Monday, September 9, 2013

Top Ten Politicals

Now we as a nation have set back reform for another three years at least here are a few fine pieces to help us maintain our rage.

The Parallax View
IMHO the sharpest response to the killing of the 60s by political assassins. Warren Beatty's career-best as an investigative journalist who ventures well beyond the protection of his paper into the dark of facelessly organised control. The bleakness is pure 70s and I defy any first time viewer to remain dispassionate during the Parallax Corp psyche test slide show. Add a music score that expresses tingling paranoia through a warm patriotic facade.


October
My favourite Eisenstein film for its energy and sheer thrills. Prefer it to Potemkin any day. 1+1=3 montage editing, constant kinesis and compelling silent performances in abdundance. As they said in the revolution itself: the gang's all here!

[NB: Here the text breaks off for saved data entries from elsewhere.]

(** What it returns when the loop ran all its iterations. *)
Lemma solve_exhausted :
  known_method method = true ->
  (1 <= max_iter)%Z ->
  converged final = false -> error_msg final = None ->
  exists row x,
    solved = Ok (iterations final, Some (VFloat x), false, Some msg_max_iter)
    /\ i final = Some max_iter
    /\ Z.of_nat (List.length (iterations final)) = max_iter
    /\ nth_error (iterations final) (Z.to_nat max_iter - 1) = Some row
    /\ dict_get "iter" row = Some (VInt max_iter)
    /\ row_float "x_val" row = Some x.
Proof.
  intros Hknown Hmax Hconv Herr.
  destruct run_loop_exit as
    [ k x row rows Hi Hk Hrows Hlen Hq Hiter Hx Hstop Hroot Hc He
    | k m Hi Hk Hlen Hq Hkn Hm1 Hm2 Hroot Hc He
    | Hi Hk Hlen Hq Hroot Hc He
    | Hle Hi Hrows Hroot Hc He ]; try congruence; try lia.
  assert (Hne : iterations final <> []).
  { intros E. rewrite E in Hlen. cbn in Hlen. lia. }
  destruct (last_row_nth Hne) as (row & Hlast & Hnth).
  replace (List.length (iterations final) - 1)%nat
    with (Z.to_nat max_iter - 1)%nat in Hnth by lia.
  destruct (Hq _ _ Hnth) as [Hiter Hrow].
  rewrite Hknown in Hrow. destruct Hrow as [[x Hx] _].
  exists row, x. split.
  { unfold solve_method. rewrite Hc, He. cbn.
    rewrite Hlast, (dict_item_float _ _ Hx). reflexivity. }
  repeat split; auto.
  rewrite Hiter. do 2 f_equal. lia.
Qed.

(** A method name outside the six never breaks out of the loop, and its
    rows hold the iteration index only. *)
Lemma unknown_method_rows :
  known_method method = false ->
  (1 <= max_iter)%Z ->
  iterations final = bare_rows (Z.to_nat max_iter)
  /\ i final = Some max_iter
  /\ converged final = false /\ error_msg final = None.
Proof.
  intros Hunk Hmax.
  destruct run_loop_exit as
    [ k x row rows Hi Hk Hrows Hlen Hq Hiter Hx Hstop Hroot Hc He
    | k m Hi Hk Hlen Hq Hkn Hm1 Hm2 Hroot Hc He
    | Hi Hk Hlen Hq Hroot Hc He
    | Hle Hi Hrows Hroot Hc He ]; try congruence; try lia.
  - exfalso. revert Hstop. unfold web_stop_test, stops_on_fvalue.
    assert (stops_on_error method = false /\ bracketing method = false)
      as [-> ->].
    { revert Hunk. unfold known_method, stops_on_error, bracketing. cbn.
      destruct (String.eqb method "bisection"),
        (String.eqb method "regula_falsi"), (String.eqb method "secant"),
        (String.eqb method "newton"), (String.eqb method "fixed_point"),
        (String.eqb method "modified_secant"); cbn; intros H;
        try discriminate H; split; reflexivity. }
    destruct (row_float "x_val" row), (row_float "error" row); discriminate.
  - split; [|auto].
    apply nth_error_ext. intros j. unfold bare_rows.
    destruct (nth_error (iterations final) j) as [row|] eqn:Ej.
    + destruct (Hq _ _ Ej) as [_ Hrow]. rewrite Hunk in Hrow. subst row.
      assert (Hj : (j < List.length (iterations final))%nat).
      { apply nth_error_Some. congruence. }
      symmetry.
      rewrite nth_error_map, nth_error_seq.
      destruct (Nat.ltb_spec j (Z.to_nat max_iter)); [reflexivity | lia].
    + apply nth_error_None in Ej. symmetry. apply nth_error_None.
      rewrite length_map, length_seq. lia.
Qed.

2 or 3 Things I Know About Her

Insidious consumerism vs inflexible income turns lower middle class women into prostitutes in this on the transformation of people from citizens to customers. Neither narrative feature nor documentary, this essay on contemporary life retains its vitality all the way from the mid 60s and its blend of philosophy, Marxism and genuinely funny absurdism keep it fresh.



Triumph of the Will
Often forgotten that this is essentially an admin meeting turned epic but you won't need subtitles if you don't have them. Watch a people become a work of architecture with all the compassion that implies. Never again.








The Great Dictator
If Triumph of the Will can't entice you all the way through try Charlie Chaplin's take. Any worthiness aside this endures because it is still bloody funny. There's a story that Hitler not only saw this film but laughed helplessly at the scene where Napoloni and Hynkel try to out elevate each other on the hydraulic chairs. I can't think of a weirder endorsement of this film, if true, but there it is. I'm not a great fan of Chaplin's work overall but the addition of dialogue along with even bolder production values make this a venerable ancestor to the likes of Life of Brian.




Red Monarch
Little known made for UK tv piece on Stalin from thaw-era Soviet satire hits a few boggy points but overall plays the tension between the gravity of the Terror and the Alice-like weirdness of the inner circle. The meeting with Mao is clearly influenced by The Great Dictator but still very funny (marred only by the now archaic casting decision to make up a Euro to look Chinese for the translator, not as unsettling as Mickey Rooney playing Japanese in Tiffany's but still...) Use of Anglo-Irish accents to reflect similar USSR ones was a great decision.



La Chinoise
Young middle class students run a Maoist boot camp in a Paris apartment. When Veronique's fervour is gently deflated during an encounter on a train we feel it terribly as the train speeds down for the next station. Godard is quite harsh on his characters here but less than a year later he joined them at the barricades.







Bob Roberts
Great, if less than always disciplined, satire helmed by star Tom Robbins. Rich conservative independent mounts a campaign for the white house. Because that would never happen would it?








The Dismissal
Tv mini series rather than standalone film but needed Australian content and have fond memories of this dramatisation of the axing of the Whitlam government made in time for the start of the Hawke years and to remind us here of how good and how bad things can get. John Stanton as Fraser was a standout.

Oh, and "never again!"



 Burn the Butterflies
Standalone ABC tv movie with Ray Barrett as a Whitlam-like PM beseiged by crisis. As tough as we could make them here for the small screen once upon a time. Final shot used unfocussed background action with shocking brilliance.


The still is not from the movie but Ray is the one on the left.



It Happened Here
A sobering what-if story of Britain under Nazi control. It distrubed its initial audiences as, while it showed an active resistance, it suggested that the Britons of the Blitz might have knuckled under like everyone else the Nazis got to. A discussion between blackshirted thugs is improvised by the participants from their own experience (they were National Front members). Brilliant device of using a nurse who can move through different social strata with relative ease allows some strong examination of the scenario's possibilities. Looks like a mix of stock footage but every frame was freshly shot. Conceived and executed over years by two guys who were still in their teens when they started it.

Wonder if we could do the same here with the Brisbane Line. Probably not.